A first step in annotating a BIDS dataset is to find out what is in the dataset
event files.
Sometimes event files will have a few unexpected or incorrect codes.
It is usually a good idea to find out what is actually in the dataset
event files before starting the annotation process.

This notebook traverses through the BIDS data set and gathers the unique
values for each column and number of times each value appears in the dataset.

The script creates dictionaries of `key` to full path
for each type of file.  The `key` is of the form `sub-xxx_run-y` which
uniquely specify each event file in the dataset.
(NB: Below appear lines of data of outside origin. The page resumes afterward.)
(** * newlogme: activity aggregation, range summaries and categorisation

    A shallow embedding of the TypeScript sources

      - [site-template/src/components/tracker/shared.ts]
        ([calculateAppDurations]),
      - [site-template/backend-lib/tracker-db.ts]
        ([getAvailableDates], [getOverview], [getAppUsageForDate]),
      - [site-template/server.ts] (the [GET /api/tracker/overview] route),

    and of the categorizer of the specification, which has no source here;
    followed by the properties of the specification that concern them.

    The code around them is embedded as well: [formatDuration] of shared.ts,
    [getDayData], [addNote] and [saveBlog] of tracker-db.ts, and what the
    components compute from these results before drawing ([CategoryStats],
    [CategoryPieChart], [HackingStreak], the Overview page and the day
    view); its properties form the last part of the file.

    Modelling conventions.

      - A JavaScript [number] is an exact rational ([Q]); IEEE rounding is
        abstracted.  Statements about numbers use [==] ([Qeq]).
      - A string is the sequence of its UTF-8 bytes.
      - [new Date(ts).getTime()] is the field [timestamp : Z] of a
        [WindowEvent], the number of milliseconds since the epoch; strings
        that do not parse as dates (NaN) are outside the model.  A stored
        TIMESTAMP has no zone, and [new Date] reads its text in the zone of
        the browser; where events come from the database the offset of
        that zone is taken to be constant, and the properties of
        [getDayData] are stated on the stored timestamps.
      - The object [durations] of [calculateAppDurations] is an ordinary
        object whose prototype is [Object.prototype]: its own properties
        are kept in creation order, a read falls back on the properties it
        inherits ([constructor], [toString], [__proto__], ...), and
        [Object.entries] lists array-index keys first, in ascending numeric
        order, then the other keys in creation order.  What [+] makes of an
        inherited value is a text; it is kept as the list of its pieces.
      - [Array.prototype.sort] is stable; it is an insertion sort here.
        A comparator that answers NaN is read as answering 0.
      - A DuckDB table is the list of its rows; DATE values are day numbers,
        TIMESTAMP values are milliseconds, and all columns read by the
        queries are NOT NULL. *)

From Stdlib Require Import List ZArith NArith QArith Qminmax String Ascii Bool.
From Stdlib Require Import Lia Lqa Permutation Sorted Arith Qround.
From Stdlib Require DecimalString DecimalPos DecimalZ.
Import ListNotations.
Lemma RunWithConfigurer_platform_takes_precedence_witness :
  HasProperty (Flags_Parse (host_example "production"
                              (false, true, "port"%string, false))) = true /\
  RunWithConfigurer
    (host_example "production" (false, true, "port"%string, false))
    (Flags_Parse (host_example "production" (false, true, "port"%string, false)))
    Config_zero (Some configurer_example) []
  = (Exited 0, [SConfigurerReadProperty "port"; SPrintln (LineText "8080");
                SExit 0]).
Proof.
  split; [reflexivity|].
  exact (proj2 (RunWithConfigurer_platform_takes_precedence
                  (host_example "production" (false, true, "port"%string, false))
                  (Flags_Parse (host_example "production"
                                  (false, true, "port"%string, false)))
                  Config_zero (Some configurer_example) eq_refl)).
Defined.

(** X21. Which files [LoadConfig] layers.  It returns nil exactly when:
    for the environment [development] (also when [GO_ENV] is not set)
    [config-production.json] is decoded first and
    [config-development.json] on top of it, for any other environment
    the one file of that environment is decoded, every decoding
    succeeds, and [Validate] then accepts the result, which is the
    configuration that is left. *)
Theorem LoadConfig_layers_development_over_production (Cfg : Type)
  (decodeJson : string -> Cfg -> Cfg * option error)
  (Validate : Cfg -> option error) (goEnv : string) (c c' : Cfg) :
  LoadConfig Cfg decodeJson Validate goEnv c = (c', None) <->
  if (goEnv =? "")%string || (goEnv =? "development")%string
  then exists c1,
         decodeJson "config-production.json"%string c = (c1, None) /\
         decodeJson "config-development.json"%string c1 = (c', None) /\
         Validate c' = None
  else decodeJson ("config-" ++ goEnv ++ ".json")%string c = (c', None) /\
       Validate c' = None.
Proof.
  unfold LoadConfig.
  assert (Hdev : forall env,
            (let '(c0, err) := decodeJson "config-production.json"%string c in
             match err with
             | Some e => (c0, Some e)
             | None =>
                 let '(c1, err0) :=
                   decodeJson ("config-" ++ env ++ ".json")%string c0 in
                 match err0 with
                 | Some e => (c1, Some e)
                 | None => (c1, Validate c1)
                 end
             end) = (c', None) <->
            exists c1,
              decodeJson "config-production.json"%string c = (c1, None) /\
              decodeJson ("config-" ++ env ++ ".json")%string c1 = (c', None) /\
              Validate c' = None).
  { intros env.
    destruct (decodeJson "config-production.json"%string c) as [c0 [e|]].
    - split; [discriminate|]. intros (c1 & H & _). discriminate.
    - destruct (decodeJson ("config-" ++ env ++ ".json")%string c0)
        as [c1 [e|]] eqn:H1.
      + split; [discriminate|]. intros (c2 & [= <-] & H & _).
        rewrite H1 in H. discriminate.
      + split.
        * intros [= <- Hv]. exists c0. auto.
        * intros (c2 & [= <-] & H & Hv). rewrite H1 in H.
          injection H as <-. now rewrite Hv. }
  destruct goEnv as [|a s].
  - cbn [String.length Nat.ltb Nat.leb String.eqb orb]. apply Hdev.
  - assert (Hl : (String.length (String a s) <? 1)%nat = false)
      by reflexivity.
    assert (He : (String a s =? "")%string = false) by reflexivity.
    rewrite Hl, He. cbn [orb].
    destruct (String.eqb (String a s) "development") eqn:E.
    + apply String.eqb_eq in E. rewrite E. apply Hdev.
    + destruct (decodeJson ("config-" ++ String a s ++ ".json")%string c)
        as [c1 [e|]].
      * split; [discriminate|]. intros [H _]. discriminate.
      * split.
        -- intros [= <- Hv]. auto.
        -- intros [[= <-] Hv]. now rewrite Hv.
Qed.

Lemma string_of_uint_digits (u : Decimal.uint) :
  all_digits (NilEmpty.string_of_uint u) = true.
Proof.
  induction u; cbn [NilEmpty.string_of_uint all_digits]; rewrite ?IHu;
    reflexivity.
Qed.

Lemma digits_then_dash (a b x y : string) :
  all_digits a = true -> all_digits b = true ->
  (a ++ String "-" x = b ++ String "-" y)%string -> a = b /\ x = y.
Proof.
  revert b. induction a as [|c a IH]; intros [|d b] Ha Hb H;
    cbn [String.append all_digits] in *.
  - injection H as ->. auto.
  - injection H as <- _. apply andb_prop in Hb. destruct Hb as [Hb _].
    discriminate.
  - injection H as -> _. apply andb_prop in Ha. destruct Ha as [Ha _].
    discriminate.
  - injection H as -> H. apply andb_prop in Ha. apply andb_prop in Hb.
    destruct (IH b (proj2 Ha) (proj2 Hb) H) as [-> ->]. auto.
Qed.

Lemma string_of_uint_inj (u1 u2 : Decimal.uint) :
  NilEmpty.string_of_uint u1 = NilEmpty.string_of_uint u2 -> u1 = u2.
Proof.
  intros H. pose proof (NilEmpty.usu u1) as H1. rewrite H in H1.
  rewrite NilEmpty.usu in H1. now injection H1.
Qed.

(** The decimal text of an [int]: digits, after a minus sign when the
    number is negative; there is at least one digit. *)
Lemma sprintf_d_shape (n : Z) :
  exists (sign : bool) (u : Decimal.uint),
    Z.to_int n = (if sign then Decimal.Neg u else Decimal.Pos u) /\
    sprintf_d n
    = ((if sign then "-"%string else ""%string)
       ++ NilEmpty.string_of_uint u)%string /\
    exists c rest, NilEmpty.string_of_uint u = String c rest /\
                   is_digit c = true.
Proof.
  assert (Hnn : forall p, exists c rest,
             NilEmpty.string_of_uint (Pos.to_uint p) = String c rest /\
             is_digit c = true).
  { intros p. pose proof (Unsigned.to_uint_nonnil p) as Hn.
    pose proof (string_of_uint_digits (Pos.to_uint p)) as Hd.
    destruct (Pos.to_uint p); try congruence;
      cbn [NilEmpty.string_of_uint all_digits] in *;
      apply andb_prop in Hd; destruct Hd as [Hd _]; eauto. }
  destruct n as [|p|p].
  - exists false, Decimal.zero. repeat split. exists "0"%char, ""%string.
    split; reflexivity.
  - exists false, (Pos.to_uint p). repeat split. apply Hnn.
  - exists true, (Pos.to_uint p). repeat split. apply Hnn.
Qed.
If a dataset contains
multiple sessions for each subject, the `key` should include additional
parts of the file name to uniquely specify each subject.
Keys are specified by a `entities` tuple lists the BIDS entity names
to include in the key.
BIDS base file names are constructed of entity *name*-*value* pairs separated
by underbars and followed by an ending *_suffix*.

For a file name `sub-001_ses-3_task-target_run-01_events.tsv`,
the tuple ('sub', 'task') gives a key of `sub-001_task-target`,
while the tuple ('sub', 'ses', 'run) gives a key of `sub-001_ses-3_run-01`.
The use of dictionaries of file names with such keys makes it
easier to associate related files in the BIDS naming structure.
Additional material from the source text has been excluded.